### [Your goal]
Tell me how many lines in the data include "removeByPeerLoop", and keep the reply to that number.

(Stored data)

============================================================

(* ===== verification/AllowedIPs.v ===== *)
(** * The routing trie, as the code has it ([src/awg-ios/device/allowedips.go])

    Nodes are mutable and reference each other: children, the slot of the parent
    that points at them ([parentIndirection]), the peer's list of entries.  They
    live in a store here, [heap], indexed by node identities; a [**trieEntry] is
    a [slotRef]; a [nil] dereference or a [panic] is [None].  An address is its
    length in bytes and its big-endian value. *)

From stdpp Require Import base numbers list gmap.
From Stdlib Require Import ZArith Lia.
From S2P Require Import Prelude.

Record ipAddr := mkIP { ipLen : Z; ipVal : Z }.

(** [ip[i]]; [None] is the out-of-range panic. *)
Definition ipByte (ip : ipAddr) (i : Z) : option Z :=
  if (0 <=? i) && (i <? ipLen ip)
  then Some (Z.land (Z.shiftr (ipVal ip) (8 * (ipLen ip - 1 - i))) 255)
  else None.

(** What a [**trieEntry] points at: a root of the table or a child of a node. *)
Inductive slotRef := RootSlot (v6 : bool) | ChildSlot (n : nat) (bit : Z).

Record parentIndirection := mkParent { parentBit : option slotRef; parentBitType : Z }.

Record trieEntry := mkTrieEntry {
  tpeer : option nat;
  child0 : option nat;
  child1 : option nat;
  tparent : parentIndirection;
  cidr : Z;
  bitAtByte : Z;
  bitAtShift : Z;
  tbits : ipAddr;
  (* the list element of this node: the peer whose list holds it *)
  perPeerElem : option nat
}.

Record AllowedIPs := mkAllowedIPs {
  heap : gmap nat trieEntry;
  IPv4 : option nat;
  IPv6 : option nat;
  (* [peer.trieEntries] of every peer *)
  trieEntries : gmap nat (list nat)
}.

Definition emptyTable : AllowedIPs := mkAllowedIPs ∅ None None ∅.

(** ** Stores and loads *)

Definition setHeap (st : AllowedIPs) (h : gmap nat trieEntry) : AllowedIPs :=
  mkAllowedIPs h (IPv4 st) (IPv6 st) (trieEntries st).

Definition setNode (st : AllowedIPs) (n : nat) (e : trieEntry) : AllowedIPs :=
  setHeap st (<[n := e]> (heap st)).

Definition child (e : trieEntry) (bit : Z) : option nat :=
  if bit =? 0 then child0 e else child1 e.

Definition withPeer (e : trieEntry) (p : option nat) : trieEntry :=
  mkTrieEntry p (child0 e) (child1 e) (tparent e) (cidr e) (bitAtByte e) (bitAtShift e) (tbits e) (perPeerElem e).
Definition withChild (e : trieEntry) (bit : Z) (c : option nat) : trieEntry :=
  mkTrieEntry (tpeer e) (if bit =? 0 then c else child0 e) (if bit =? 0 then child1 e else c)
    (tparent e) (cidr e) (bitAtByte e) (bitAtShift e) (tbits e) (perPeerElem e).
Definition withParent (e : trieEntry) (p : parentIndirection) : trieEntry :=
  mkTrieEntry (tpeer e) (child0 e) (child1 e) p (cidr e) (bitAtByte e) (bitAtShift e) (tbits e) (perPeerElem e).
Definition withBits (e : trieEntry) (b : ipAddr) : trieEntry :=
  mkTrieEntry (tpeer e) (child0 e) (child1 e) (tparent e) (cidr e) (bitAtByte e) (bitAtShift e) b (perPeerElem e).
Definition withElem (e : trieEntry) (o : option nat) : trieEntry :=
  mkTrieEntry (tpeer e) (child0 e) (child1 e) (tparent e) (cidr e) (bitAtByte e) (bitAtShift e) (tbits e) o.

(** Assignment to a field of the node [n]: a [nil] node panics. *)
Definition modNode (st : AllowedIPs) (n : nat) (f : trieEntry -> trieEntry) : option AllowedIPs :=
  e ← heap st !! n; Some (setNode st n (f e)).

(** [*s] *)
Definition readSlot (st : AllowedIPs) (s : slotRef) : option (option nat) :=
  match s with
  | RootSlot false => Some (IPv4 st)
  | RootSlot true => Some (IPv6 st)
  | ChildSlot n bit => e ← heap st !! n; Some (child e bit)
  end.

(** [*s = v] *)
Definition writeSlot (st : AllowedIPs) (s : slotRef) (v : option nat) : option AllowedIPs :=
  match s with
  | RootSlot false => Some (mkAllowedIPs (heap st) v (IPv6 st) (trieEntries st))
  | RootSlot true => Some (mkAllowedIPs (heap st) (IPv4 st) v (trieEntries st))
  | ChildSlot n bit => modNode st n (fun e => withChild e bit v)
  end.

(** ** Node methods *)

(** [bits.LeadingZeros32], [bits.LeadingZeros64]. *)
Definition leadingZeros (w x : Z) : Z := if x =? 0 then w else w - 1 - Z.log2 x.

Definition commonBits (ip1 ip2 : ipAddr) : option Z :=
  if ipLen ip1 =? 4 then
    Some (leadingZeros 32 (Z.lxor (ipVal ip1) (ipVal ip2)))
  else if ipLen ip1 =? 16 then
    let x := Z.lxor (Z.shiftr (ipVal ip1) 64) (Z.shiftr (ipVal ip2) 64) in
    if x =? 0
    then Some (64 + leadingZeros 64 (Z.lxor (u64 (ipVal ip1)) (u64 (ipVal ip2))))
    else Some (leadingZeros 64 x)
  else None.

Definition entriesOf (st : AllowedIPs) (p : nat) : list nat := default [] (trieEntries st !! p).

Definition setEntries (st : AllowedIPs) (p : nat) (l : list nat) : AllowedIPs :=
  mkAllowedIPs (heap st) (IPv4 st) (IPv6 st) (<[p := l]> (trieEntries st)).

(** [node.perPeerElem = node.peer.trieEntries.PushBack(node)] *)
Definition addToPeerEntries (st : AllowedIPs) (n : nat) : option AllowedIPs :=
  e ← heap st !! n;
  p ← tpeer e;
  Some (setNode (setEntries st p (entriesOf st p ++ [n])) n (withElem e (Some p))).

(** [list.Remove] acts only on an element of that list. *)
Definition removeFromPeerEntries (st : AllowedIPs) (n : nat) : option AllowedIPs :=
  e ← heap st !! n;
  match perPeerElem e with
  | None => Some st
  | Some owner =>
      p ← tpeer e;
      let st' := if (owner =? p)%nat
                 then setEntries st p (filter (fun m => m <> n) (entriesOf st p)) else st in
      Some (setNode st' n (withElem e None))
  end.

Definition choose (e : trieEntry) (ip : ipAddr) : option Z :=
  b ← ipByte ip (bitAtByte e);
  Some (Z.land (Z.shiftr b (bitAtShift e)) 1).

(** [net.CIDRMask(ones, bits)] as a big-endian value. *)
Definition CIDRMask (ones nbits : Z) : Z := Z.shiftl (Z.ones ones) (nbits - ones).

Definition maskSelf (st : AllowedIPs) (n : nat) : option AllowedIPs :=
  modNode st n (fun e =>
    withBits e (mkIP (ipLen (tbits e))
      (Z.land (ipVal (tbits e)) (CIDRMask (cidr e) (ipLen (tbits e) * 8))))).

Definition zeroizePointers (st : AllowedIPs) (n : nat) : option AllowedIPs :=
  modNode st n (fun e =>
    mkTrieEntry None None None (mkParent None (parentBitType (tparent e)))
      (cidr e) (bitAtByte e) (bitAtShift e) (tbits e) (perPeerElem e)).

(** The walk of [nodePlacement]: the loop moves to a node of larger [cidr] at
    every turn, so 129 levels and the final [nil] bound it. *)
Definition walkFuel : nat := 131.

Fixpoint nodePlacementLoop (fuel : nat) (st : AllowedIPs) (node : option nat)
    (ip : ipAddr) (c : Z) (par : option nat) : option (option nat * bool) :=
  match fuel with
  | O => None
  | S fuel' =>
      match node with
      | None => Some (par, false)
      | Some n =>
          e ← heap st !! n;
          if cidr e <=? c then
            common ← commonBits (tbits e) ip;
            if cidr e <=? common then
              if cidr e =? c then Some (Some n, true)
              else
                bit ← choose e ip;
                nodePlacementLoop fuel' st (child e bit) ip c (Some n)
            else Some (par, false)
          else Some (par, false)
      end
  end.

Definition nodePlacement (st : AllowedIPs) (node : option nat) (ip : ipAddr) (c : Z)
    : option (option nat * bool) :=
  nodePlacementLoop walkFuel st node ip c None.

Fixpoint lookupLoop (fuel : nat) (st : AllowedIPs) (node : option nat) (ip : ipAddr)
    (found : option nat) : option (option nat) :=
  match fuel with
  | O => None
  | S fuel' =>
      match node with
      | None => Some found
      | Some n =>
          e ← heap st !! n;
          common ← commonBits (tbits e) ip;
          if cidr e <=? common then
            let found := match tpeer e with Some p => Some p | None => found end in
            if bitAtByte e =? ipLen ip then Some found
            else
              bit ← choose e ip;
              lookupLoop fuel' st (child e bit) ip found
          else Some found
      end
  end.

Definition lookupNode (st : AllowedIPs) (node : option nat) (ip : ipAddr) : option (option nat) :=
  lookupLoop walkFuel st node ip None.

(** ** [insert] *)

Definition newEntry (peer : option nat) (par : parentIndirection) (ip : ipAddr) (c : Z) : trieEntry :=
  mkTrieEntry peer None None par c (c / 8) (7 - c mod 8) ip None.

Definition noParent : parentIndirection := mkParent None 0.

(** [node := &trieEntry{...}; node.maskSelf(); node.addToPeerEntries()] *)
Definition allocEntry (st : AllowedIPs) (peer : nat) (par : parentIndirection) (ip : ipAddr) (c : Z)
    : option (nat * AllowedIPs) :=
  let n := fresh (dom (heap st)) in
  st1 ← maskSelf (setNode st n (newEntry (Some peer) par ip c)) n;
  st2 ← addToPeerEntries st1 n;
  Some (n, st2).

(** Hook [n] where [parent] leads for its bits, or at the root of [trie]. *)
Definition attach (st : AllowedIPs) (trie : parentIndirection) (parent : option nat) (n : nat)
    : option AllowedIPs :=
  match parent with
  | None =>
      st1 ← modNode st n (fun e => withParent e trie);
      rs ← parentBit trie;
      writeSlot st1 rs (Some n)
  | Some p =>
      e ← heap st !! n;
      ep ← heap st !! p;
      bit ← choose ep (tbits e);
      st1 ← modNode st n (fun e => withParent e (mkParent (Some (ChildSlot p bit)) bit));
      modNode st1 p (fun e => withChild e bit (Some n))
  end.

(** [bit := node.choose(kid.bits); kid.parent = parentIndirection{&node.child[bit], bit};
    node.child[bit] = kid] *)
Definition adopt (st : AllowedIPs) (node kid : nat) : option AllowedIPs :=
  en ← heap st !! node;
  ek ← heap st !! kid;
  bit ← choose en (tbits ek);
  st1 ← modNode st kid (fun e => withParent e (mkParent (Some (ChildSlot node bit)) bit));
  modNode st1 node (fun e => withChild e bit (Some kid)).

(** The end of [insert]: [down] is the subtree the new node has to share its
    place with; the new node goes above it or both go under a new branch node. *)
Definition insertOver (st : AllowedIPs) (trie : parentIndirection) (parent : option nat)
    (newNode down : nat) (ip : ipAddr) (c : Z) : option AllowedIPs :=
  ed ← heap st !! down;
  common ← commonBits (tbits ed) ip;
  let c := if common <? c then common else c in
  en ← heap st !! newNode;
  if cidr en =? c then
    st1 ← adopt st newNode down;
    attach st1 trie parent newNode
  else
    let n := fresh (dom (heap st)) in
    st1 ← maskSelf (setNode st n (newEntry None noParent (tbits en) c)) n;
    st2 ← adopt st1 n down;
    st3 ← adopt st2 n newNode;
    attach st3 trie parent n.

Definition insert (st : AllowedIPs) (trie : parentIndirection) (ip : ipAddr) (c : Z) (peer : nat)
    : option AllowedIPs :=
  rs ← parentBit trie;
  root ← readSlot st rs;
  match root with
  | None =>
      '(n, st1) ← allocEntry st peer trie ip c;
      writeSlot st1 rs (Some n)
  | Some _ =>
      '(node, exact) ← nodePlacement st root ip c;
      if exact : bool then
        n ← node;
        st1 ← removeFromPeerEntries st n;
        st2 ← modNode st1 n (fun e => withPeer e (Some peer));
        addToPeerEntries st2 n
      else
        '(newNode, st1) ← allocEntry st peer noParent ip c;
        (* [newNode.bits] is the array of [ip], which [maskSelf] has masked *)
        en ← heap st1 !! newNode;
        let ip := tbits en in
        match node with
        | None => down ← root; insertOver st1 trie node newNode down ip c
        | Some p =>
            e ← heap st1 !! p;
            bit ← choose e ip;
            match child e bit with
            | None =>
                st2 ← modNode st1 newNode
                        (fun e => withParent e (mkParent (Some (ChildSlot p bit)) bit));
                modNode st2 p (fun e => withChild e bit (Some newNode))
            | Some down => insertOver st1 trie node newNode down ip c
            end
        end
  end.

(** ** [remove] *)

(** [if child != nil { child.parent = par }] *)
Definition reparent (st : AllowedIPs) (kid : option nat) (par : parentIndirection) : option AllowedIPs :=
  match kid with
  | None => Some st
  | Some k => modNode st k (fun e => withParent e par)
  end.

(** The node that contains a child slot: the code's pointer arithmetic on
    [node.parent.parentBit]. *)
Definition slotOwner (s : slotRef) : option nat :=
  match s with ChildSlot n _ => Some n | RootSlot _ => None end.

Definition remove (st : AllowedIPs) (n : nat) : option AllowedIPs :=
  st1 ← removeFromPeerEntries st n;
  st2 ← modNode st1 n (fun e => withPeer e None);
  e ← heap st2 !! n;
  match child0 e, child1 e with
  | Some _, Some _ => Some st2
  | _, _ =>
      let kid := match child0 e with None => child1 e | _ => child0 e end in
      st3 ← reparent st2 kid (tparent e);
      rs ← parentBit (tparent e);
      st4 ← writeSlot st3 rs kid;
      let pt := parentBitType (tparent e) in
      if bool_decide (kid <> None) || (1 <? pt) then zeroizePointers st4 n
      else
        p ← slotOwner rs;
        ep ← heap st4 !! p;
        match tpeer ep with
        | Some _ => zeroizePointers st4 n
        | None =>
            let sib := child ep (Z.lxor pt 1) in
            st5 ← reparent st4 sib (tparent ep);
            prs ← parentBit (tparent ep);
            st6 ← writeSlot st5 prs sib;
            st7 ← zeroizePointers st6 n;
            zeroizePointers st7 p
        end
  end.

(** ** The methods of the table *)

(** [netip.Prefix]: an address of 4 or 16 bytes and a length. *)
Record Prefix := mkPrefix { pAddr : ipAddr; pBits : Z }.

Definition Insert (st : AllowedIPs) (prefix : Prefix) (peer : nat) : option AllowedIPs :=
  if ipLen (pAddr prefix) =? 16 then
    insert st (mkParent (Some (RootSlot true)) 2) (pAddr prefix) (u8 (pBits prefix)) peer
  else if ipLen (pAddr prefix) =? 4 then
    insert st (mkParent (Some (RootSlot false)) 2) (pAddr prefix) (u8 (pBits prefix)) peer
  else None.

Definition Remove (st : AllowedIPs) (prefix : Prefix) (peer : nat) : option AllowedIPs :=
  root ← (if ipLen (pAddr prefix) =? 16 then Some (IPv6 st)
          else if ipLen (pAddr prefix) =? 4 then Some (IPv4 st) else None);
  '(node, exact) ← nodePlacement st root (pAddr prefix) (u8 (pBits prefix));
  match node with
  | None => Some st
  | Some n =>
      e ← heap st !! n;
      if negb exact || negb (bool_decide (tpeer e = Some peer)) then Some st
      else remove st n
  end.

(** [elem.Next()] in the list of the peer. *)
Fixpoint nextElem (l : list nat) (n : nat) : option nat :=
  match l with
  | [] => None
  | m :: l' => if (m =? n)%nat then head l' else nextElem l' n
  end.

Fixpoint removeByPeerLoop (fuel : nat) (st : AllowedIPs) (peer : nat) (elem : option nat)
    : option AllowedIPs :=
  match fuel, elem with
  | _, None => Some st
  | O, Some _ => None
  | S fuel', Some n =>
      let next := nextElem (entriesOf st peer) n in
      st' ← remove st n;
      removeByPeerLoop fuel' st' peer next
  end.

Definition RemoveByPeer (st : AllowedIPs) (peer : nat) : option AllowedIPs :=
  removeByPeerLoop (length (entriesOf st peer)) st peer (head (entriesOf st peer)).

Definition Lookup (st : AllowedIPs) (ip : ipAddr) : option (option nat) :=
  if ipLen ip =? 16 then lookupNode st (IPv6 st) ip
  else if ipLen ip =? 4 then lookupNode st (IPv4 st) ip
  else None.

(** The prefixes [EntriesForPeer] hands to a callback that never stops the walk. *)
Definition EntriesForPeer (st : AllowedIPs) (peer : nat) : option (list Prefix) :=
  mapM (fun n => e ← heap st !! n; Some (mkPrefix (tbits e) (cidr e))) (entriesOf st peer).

============================================================

### [Solution for this exercise]
3